Prague powder #1 is mixed into salt and sugar (and sometimes other seasonings like pepper or garlic powder) and the ingredients mixed very well so the Cure #1 is blended very well.   I divide my mixture in half.... one half goes on the fat side + all 4 edges.  The other half goes on the meat side.


----------



## aneura (Jan 9, 2021)

well, i guess I f*cked that up, lol... I only used the Prague powder (1 teaspoon for 5 pounds)


----------



## sawhorseray (Jan 9, 2021)

I've been making bacon for around 20 years now Eric and I've always mixed the Cure #1, salt, and sugar into a slurry with maple syrup and or honey to rub into the belly. It covers adequately, prived some flavor, and when the belly is placed in 2-gallon Ziploc bags in the fridge I massage them once or twice a day while curing. I can see the green tint, I'm sorry, I have no idea what that's about. As 

 thirdeye
 recommended, post up your cure recipe. RAY


----------



## aneura (Jan 9, 2021)

sawhorseray said:


> I've been making bacon for around 20 years now Eric and I've always mixed the Cure #1, salt, and sugar into a slurry with maple syrup and or honey to rub into the belly. It covers adequately, prived some flavor, and when the belly is placed in 2-gallon Ziploc bags in the fridge I massage them once or twice a day while curing. I can see the green tint, I'm sorry, I have no idea what that's about. As
> 
> thirdeye
> recommended, post up your cure recipe. RAY



Thanks for the quick reply, I screwed up the cure... oh well, no I know!  Thanks for the suggestion of the slurry, I'd like to get away from the TQ


----------



## sawhorseray (Jan 9, 2021)

aneura said:


> well, i guess I f*cked that up, lol... I only used the Prague powder (1 teaspoon for 5 pounds)

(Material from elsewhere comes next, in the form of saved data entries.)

(** * Extractor de Convenios: the rule-based field extraction of [script.py]

    A shallow embedding of the class [ConvenioExtractor] of [src/script.py]:
    the four extraction passes ([extract_resolution_data],
    [extract_convenio_data], [extract_institutions], [extract_signers]) and
    the part of [process_single_pdf] that runs once the text of a document
    is known.  The passes are driven by Python regular expressions, so the
    development starts with a model of the [str] operations and of the
    backtracking matcher of the [re] module that the passes rely on.
    The methods around the passes follow: the text of a PDF file
    ([extract_text_from_pdf], [ocr_pdf]) and of an HTML file
    ([extract_text_from_html]), and the loop over the file of URLs
    ([process_urls_file]), each with the outcome of its input and output
    as a parameter.

    Texts.  A Python [str] is a sequence of code points.  The model covers
    the texts whose code points are below 256 (Latin-1, which holds the
    Spanish alphabet and every character that occurs in the patterns of the
    script): a text is a [list ascii], one [ascii] per code point.

    Python.  The script relies on Python 3.7 or later: a [dict] is
    iterated in the order of its literal, and [re.escape] escapes the
    special characters only. *)

From Stdlib Require Import Ascii String List Arith Bool Lia NArith Sorted.
From Stdlib Require Import DecimalString.
Import ListNotations.

Set Implicit Arguments.

Local Open Scope list_scope.
Local Open Scope nat_scope.

(** ** Code points and the [str] methods used by the script *)

Module Py.

Definition str := list ascii.

Definition code (c : ascii) : N := N_of_ascii c.
Definition chr (n : N) : ascii := ascii_of_N n.

Definition between (lo hi n : N) : bool := (N.leb lo n && N.leb n hi)%bool.

(** The literals of this file are written in UTF-8, as the script is:
    [text] decodes the two-byte sequences of U+0080..U+00FF so that every
    code point is one element. *)
Fixpoint utf8 (bs : list ascii) : str :=
  match bs with
  | [] => []
  | b1 :: rest =>
      match rest with
      | b2 :: t =>
          if N.eqb (code b1) 194 then b2 :: utf8 t
          else if N.eqb (code b1) 195 then chr (code b2 + 64) :: utf8 t
          else b1 :: utf8 rest
      | [] => [b1]
      end
  end.

Definition text (s : string) : str := utf8 (list_ascii_of_string s).

Definition eqb_str (a b : str) : bool :=
  if list_eq_dec ascii_dec a b then true else false.

(** [str.isdecimal], [str.isalnum] or ['_'], [str.isspace] on one code
    point: the categories behind [\d], [\w] and [\s] of a [str] pattern. *)
Definition is_digit (c : ascii) : bool := between 48 57 (code c).

Definition is_alnum (c : ascii) : bool :=
  let n := code c in
  (between 48 57 n || between 65 90 n || between 97 122 n
   || N.eqb n 170 || N.eqb n 178 || N.eqb n 179 || N.eqb n 181
   || N.eqb n 185 || N.eqb n 186 || between 188 190 n
   || between 192 214 n || between 216 246 n || between 248 255 n)%bool.

Definition is_word (c : ascii) : bool := (is_alnum c || N.eqb (code c) 95)%bool.

Definition is_space (c : ascii) : bool :=
  let n := code c in
  (between 9 13 n || between 28 32 n || N.eqb n 133 || N.eqb n 160)%bool.

(** Lower case of one code point.  In Latin-1 the mapping is one to one. *)
Definition lower_char (c : ascii) : ascii :=
  let n := code c in
  if (between 65 90 n || (between 192 222 n && negb (N.eqb n 215)))%bool
  then chr (n + 32) else c.

(** Upper case of one code point as the matcher uses it for ranges under
    IGNORECASE: [None] when the upper case lies outside Latin-1 (y with
    diaeresis and the micro sign); the sharp s is its own upper case. *)
Definition upper_char (c : ascii) : option ascii :=
  let n := code c in
  if (between 97 122 n || (between 224 254 n && negb (N.eqb n 247)))%bool
  then Some (chr (n - 32))
  else if (N.eqb n 255 || N.eqb n 181)%bool then None
  else Some c.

Check out this site for bacon curing Eric, it'll give you what you need to find out.

Bacon Cure Calculator - Local Food Heroes


----------



## aneura (Jan 9, 2021)

sawhorseray said:


> Check out this site for bacon curing Eric, it'll give you what you need to find out.
> 
> Bacon Cure Calculator - Local Food Heroes


thank you!  As i said, it was a last minute ordeal, i'm normally a thorough researcher.  Quick question, does the sugar give it any sweetness?   I'm not a fan of sweet bacon.


----------



## sawhorseray (Jan 9, 2021)

aneura said:


> thank you!  As i said, it was a last minute ordeal, i'm normally a thorough researcher.  Quick question, does the sugar give it any sweetness?   I'm not a fan of sweet bacon.



Not really Eric, it's more for the curing process. I do like the sweet flavor which is why I always use the pure maple syrup. It's not a over-powering sweet flavor tho it does help get the cure distributed evenly. Now that you've stated you used only the Cure #1 it's most likely concentrated in the area that has turned green. RAY


----------



## thirdeye (Jan 9, 2021)

aneura said:


> well, i guess I f*cked that up, lol... I only used the Prague powder (1 teaspoon for 5 pounds)



I was afraid this would be your reply.  So, we can assume your bacon was 5# right?  Here is the deal, sodium nitrite is a salt and it has a consistent diffusion rate into the belly.  Here is what happens with the additional salt and sugar you did not use:  1. the additional salt (sodium chloride) also diffuses into the meat and brings a little more salty flavor to the party.  2. the sugar helps to offset the saltiness, but it does not diffuse as easily as the salts so some remains on the surface.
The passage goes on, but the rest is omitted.